History
- Owner: 1910 Ferrovie dello Stato, Civitavecchia ; 1926 Cia Sardia di Armamento e Navigazione, Genoa ; 1937 'Tirrenia' SA di Nav ; 1940 Italian Navy requisition ; 1943 Seized by Germany 9/1943, Kriegsmarine hospital ship ; 1946 'Tirrenia' SA di Nav., Genoa;
- Builder: A. & J. Inglis, Pointhouse, Glasgow, Scotland
- Yard number: 292
- Launched: 10 March 1910
- Fate: Sunk by air attack on 10 June 1944, raised and repaired.
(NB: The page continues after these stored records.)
(** C3 as stated fails on NaN: with the captured float64 NaN and the
    operand [9.5], both numeric, [BeLessThanOrEqualTo] raises and
    [BeGreaterThan] does not pass (it raises as well), so the equivalence
    does not hold. *)
Lemma ordering_complement_fails_on_nan :
  numeric Sample.nan = true /\ numeric Sample.f9_5 = true /\
  ~ (passes (Debug.BeGreaterThan Sample.env Sample.stack
               (Debug.Should Sample.nan) Sample.f9_5)
            (Debug.Should Sample.nan) <->
     raises (Debug.BeLessThanOrEqualTo Sample.env Sample.stack
               (Debug.Should Sample.nan) Sample.f9_5)).
Proof.
  split; [reflexivity | split; [reflexivity | ]].
  intros [_ H].
  assert (R : raises (Debug.BeLessThanOrEqualTo Sample.env Sample.stack
                        (Debug.Should Sample.nan) Sample.f9_5)).
  { eexists. vm_compute. reflexivity. }
  specialize (H R). vm_compute in H. discriminate H.
Qed.

(** ** Nil-ness *)

Lemma failAssertion_raises (env : Env) (A : Type) (st : runtime.Stack)
      (format : string) (args : list GoValue) :
  raises (@Debug.failAssertion env A st format args).
Proof. unfold raises, Debug.failAssertion. eexists. reflexivity. Qed.

Lemma raises_not_passes {A : Type} (r : Result A) (a : A) :
  raises r -> ~ passes r a.
Proof. intros [s ->] H. discriminate H. Qed.

(** C2: in the active variant, for every captured value, [NotBeNil]
    passes if and only if [BeNil] raises the fail-fast signal, and
    [BeNil] passes if and only if [NotBeNil] raises it: on no value do
    both pass or both fail. *)
Theorem BeNil_NotBeNil_complement
        (env : Env) (st : runtime.Stack) (a : Debug.Assertion) :
  (passes (Debug.NotBeNil env st a) a <-> raises (Debug.BeNil env st a)) /\
  (passes (Debug.BeNil env st a) a <-> raises (Debug.NotBeNil env st a)).
Proof.
  unfold Debug.BeNil, Debug.NotBeNil, passes, raises, Debug.failAssertion.
  destruct (Debug.isNil (Debug.value a)); simpl; split; split;
    solve [ intros H; discriminate H
          | intros [s H]; discriminate H
          | intros _; reflexivity
          | intros _; eexists; reflexivity ].
Qed.

(** C5: the nil-ness test is true for the untyped nil and for a value of
    kind channel, function, interface, map, pointer or slice whose handle
    is nil; it is false for a value of these kinds whose handle is not
    nil and for every value of any other kind, whatever its content: in
    particular a struct is never nil. *)
Theorem isNil_by_kind :
  Debug.isNil VNil = true /\
  (forall e d, Debug.isNil (VChan e d None) = true) /\
  (forall sig d, Debug.isNil (VFunc sig d None) = true) /\
  (forall sig d, Debug.isNil (VInterface sig d VNil) = true) /\
  (forall k e d, Debug.isNil (VMap k e d None) = true) /\
  (forall e d, Debug.isNil (VPtr e d None) = true) /\
  (forall e d, Debug.isNil (VSlice e d None) = true) /\
  (forall v, nilableKind (kindOf v) = true -> Debug.isNil v = IsNil v) /\
  (forall v, v <> VNil -> nilableKind (kindOf v) = false ->
             Debug.isNil v = false) /\
  (forall sig d fields, Debug.isNil (VStruct sig d fields) = false).
Proof.
  repeat split; try reflexivity.
  - intros v H. destruct v; try discriminate H; try reflexivity;
      destruct k; discriminate H.
  - intros v Hv H. destruct v; try reflexivity; try discriminate H;
      try (destruct k; reflexivity).
    congruence.
Qed.

(** The theorem at a struct whose fields are all zero, at the int [0], at
    the empty string and at a pointer that is not nil. *)
Lemma isNil_by_kind_witness :
  Debug.isNil (VStruct "struct { A int; B string }" (Some "main.T")
                       [VInt I None 0; VString None ""]) = false /\
  Debug.isNil (VInt I None 0) = false /\
  Debug.isNil (VString None "") = false /\
  Debug.isNil (VPtr (TInt I None) None (Some (4096, VInt I None 0))) = false.
Proof.
  destruct isNil_by_kind as (_ & _ & _ & _ & _ & _ & _ & Hn & Ho & Hs).
  split; [apply Hs | ].
  split; [apply Ho; [discriminate | reflexivity] | ].
  split; [apply Ho; [discriminate | reflexivity] | ].
  rewrite Hn; reflexivity.
Defined.

(** ** Emptiness and the zero value *)

(** C6: in the active variant, for every slice that is not nil and has
    length zero, [BeEmpty] passes and [BeZero] raises the fail-fast
    signal; the same holds for a map that is not nil and has no entry. *)
Theorem empty_slice_is_empty_not_zero
        (env : Env) (st : runtime.Stack) (k e : GoType) (d : TypeName)
        (addr : Z) :
  let s := VSlice e d (Some (addr, [])) in
  let m := VMap k e d (Some (addr, [])) in
  (Debug.isNil s = false /\ Len s = 0 /\
   passes (Debug.BeEmpty env st (Debug.Should s)) (Debug.Should s) /\
   raises (Debug.BeZero env st (Debug.Should s))) /\
  (Debug.isNil m = false /\ Len m = 0 /\
   passes (Debug.BeEmpty env st (Debug.Should m)) (Debug.Should m) /\
   raises (Debug.BeZero env st (Debug.Should m))).
Proof.
  simpl. repeat split; apply failAssertion_raises.
Qed.

(** ** The diagnostic of an assertion failure *)

Lemma append_empty_r (s : string) : s ++ "" = s.
Proof. induction s as [ | c s IH]; simpl; [ | rewrite IH]; reflexivity. Qed.

Lemma append_assoc (s1 s2 s3 : string) : (s1 ++ s2) ++ s3 = s1 ++ s2 ++ s3.
Proof. induction s1 as [ | c s1 IH]; simpl; [ | rewrite IH]; reflexivity. Qed.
Scrapped at Palermo

General characteristics
- Type: Passenger ship
- Length: 153.9 feet (BP)
- Beam: 26.6 feet
- Installed power: Steam, triple expansion
- Propulsion: Single screw
- Speed: 12 knots

= SS Tavolara (1910) =

The Italian passenger liner SS Tavolara was built in May 1910. It was renamed in 1910 as Terra Nova and in 1928 as Limbara. The ship was rebuilt during World War II and on 1 February 1944 commissioned as the German hospital ship Innsbruck. It was used for 84 patients. The ship was sunk during an air raid on 9–10 June 1944 at the pier in Trieste.